§ Task prompt
In the entries below, filter for the word "None" and copy every matching line.

--- START ---

(** What [stored_token] accepts. *)
Record usable_token (previous : option StoredToken) (now : Z) (response : TokenResponse) (t : StoredToken) : Prop := {
  ut_access : st_access_token t = tr_access_token response /\ st_access_token t <> "" /\
    str_all (fun a => negb (forbidden a)) (st_access_token t) = true;
  ut_account : st_account_id t <> "" /\ str_all account_char (st_account_id t) = true;
  ut_same : forall p, previous = Some p -> st_account_id p = st_account_id t;
  ut_expires : usable_at now (st_expires_at t) = true;
  ut_lifetime : (exists l, tr_expires_in response = Some l /\ st_expires_at t = seconds_from now l) \/
    in_u64 (st_expires_at t) = true;
  ut_refresh : st_refresh_token t <> "" /\
    (tr_refresh_token response = Some (st_refresh_token t) \/
     tr_refresh_token response = None /\ exists p, previous = Some p /\ st_refresh_token t = st_refresh_token p);
}.

Lemma not_empty s : is_empty s = false -> s <> "".
Proof. by destruct s. Qed.
Lemma as_u64_range v n : as_u64 v = Some n -> in_u64 n = true.
Proof. unfold as_u64. destruct v as [| |[m| |]| | |]; try done. destruct (in_u64 (Z.of_N m)) eqn:E; [|done]. by intros [= <-]. Qed.

Lemma stored_token_Ok response previous now t :
  stored_token response previous now = Ok t -> usable_token previous now response t.
Proof.
  unfold OpenAi.stored_token. destruct (is_some_and _ _); [done|].
  destruct (is_empty (tr_access_token response)) eqn:Ha; [done|]. destruct (str_all _ _) eqn:Hall; [|done]. simpl.
  destruct (match tr_id_token response with Some _ => _ | None => _ end) as [token_claims|]; [|done]. simpl.
  destruct (or_previous (claimed_account _) _) as [account|] eqn:Hacc; [|done]. simpl.
  destruct (is_empty account) eqn:He; [done|]. destruct (str_all account_char account) eqn:Hac; [|done]. simpl.
  destruct (is_some_and _ previous) eqn:Hp; [done|].
  destruct (or_previous (_ <$> tr_expires_in response) _) as [exp|] eqn:Hexp; [|done]. simpl.
  destruct (usable_at now exp) eqn:Hu; [|done]. simpl.
  destruct (or_previous (tr_refresh_token response) _) as [refresh|] eqn:Hr; [|done]. simpl.
  destruct (is_empty refresh) eqn:Hre; [done|]. simpl. intros [= <-].
  split; simpl.
  - split_and!; [done|by apply not_empty|done].
  - split; [by apply not_empty|done].
  - intros p ->. simpl in Hp. by destruct (String.eqb_spec (st_account_id p) account).
  - done.
  - destruct (tr_expires_in response) as [l|]; simpl in Hexp; [left; exists l; by injection Hexp|].
    right. unfold claimed_expiry in Hexp. destruct (claims _ _); [|done]. destruct (get "exp" _); [|done]. by eapply as_u64_range.
  - split; [by apply not_empty|]. destruct (tr_refresh_token response); simpl in Hr; [left; congruence|].
    right. split; [done|]. destruct previous as [p|]; [|done]. exists p. by injection Hr.
Qed.
Lemma account_char_ascii a : account_char a = true -> (byte_of a <? 128) = true.
Proof. destruct a as [[] [] [] [] [] [] [] []]; vm_compute; done. Qed.
Lemma account_char_colon a : account_char a = true -> negb (Ascii.eqb a ":") = true.
Proof. destruct a as [[] [] [] [] [] [] [] []]; vm_compute; done. Qed.

Lemma request_token_typed post endpoint f refreshing r :
  (forall c r, response_from_json c = Ok r -> response_typed r) ->
  request_token response_from_json post endpoint f refreshing = Ok r -> response_typed r.
Proof.
  intros Hresp. unfold request_token. destruct (post endpoint f) as [|status body]; [done|].
  destruct (negb (is_success status)); [done|]. destruct body as [body|]; [|done]. simpl.
  destruct (response_from_json body) eqn:E; [|done]. intros [= <-]. by eapply Hresp.
Qed.
Lemma usable_typed previous now response t : 0 <= now ->
  response_typed response -> (forall p, previous = Some p -> typed p) ->
  usable_token previous now response t -> typed t.
Proof.
  intros Hnow (Ha & Hr & _ & Hl) Hp [[Hacc _] [_ Hac] _ _ Hlife [_ Href]]. split_and!.
  - by rewrite Hacc.
  - destruct Href as [E|(_ & p & E & ->)]; [by rewrite E in Hr|by destruct (Hp _ E) as (_ & ? & _)].
  - apply ascii_utf8. eapply str_all_mono; [apply account_char_ascii|done].
  - destruct Hlife as [(l & E & ->)|]; [|done]. rewrite E in Hl. by apply seconds_from_u64.
Qed.
Lemma laws :
  TokenCodecLaws codec typed ->
  (forall c r, response_from_json c = Ok r -> response_typed r) ->
  (forall c t, token_from_str c = Ok t -> typed t) ->
  OAuthProviderLaws (provider codec response_from_json base64_url_decode) typed.
Proof.
  intros Hc Hresp Hload. split; [done| | |done]; simpl.
  - unfold exchange. intros env code verifier state t Hnow.
    destruct (request_token _ _ _ _ _) as [resp|] eqn:E; [|done]. simpl. intros Ht%stored_token_Ok.
    apply (usable_typed None (pe_now env) resp t Hnow); [by eapply request_token_typed|done|done].
  - unfold refresh. intros env t t' Hnow Ht.
    destruct (request_token _ _ _ _ _) as [resp|[|]] eqn:E; [|done..]. simpl.
    destruct (stored_token _ _ _) as [t0|] eqn:Hs; [|done]. intros [= <-]. apply stored_token_Ok in Hs.
    apply (usable_typed (Some t) (pe_now env) resp t0 Hnow); [by eapply request_token_typed|by intros p [= <-]|done].
Qed.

--- END ---

§ Task solution
     tr_refresh_token response = None /\ exists p, previous = Some p /\ st_refresh_token t = st_refresh_token p);
  destruct (match tr_id_token response with Some _ => _ | None => _ end) as [token_claims|]; [|done]. simpl.
    apply (usable_typed None (pe_now env) resp t Hnow); [by eapply request_token_typed|done|done].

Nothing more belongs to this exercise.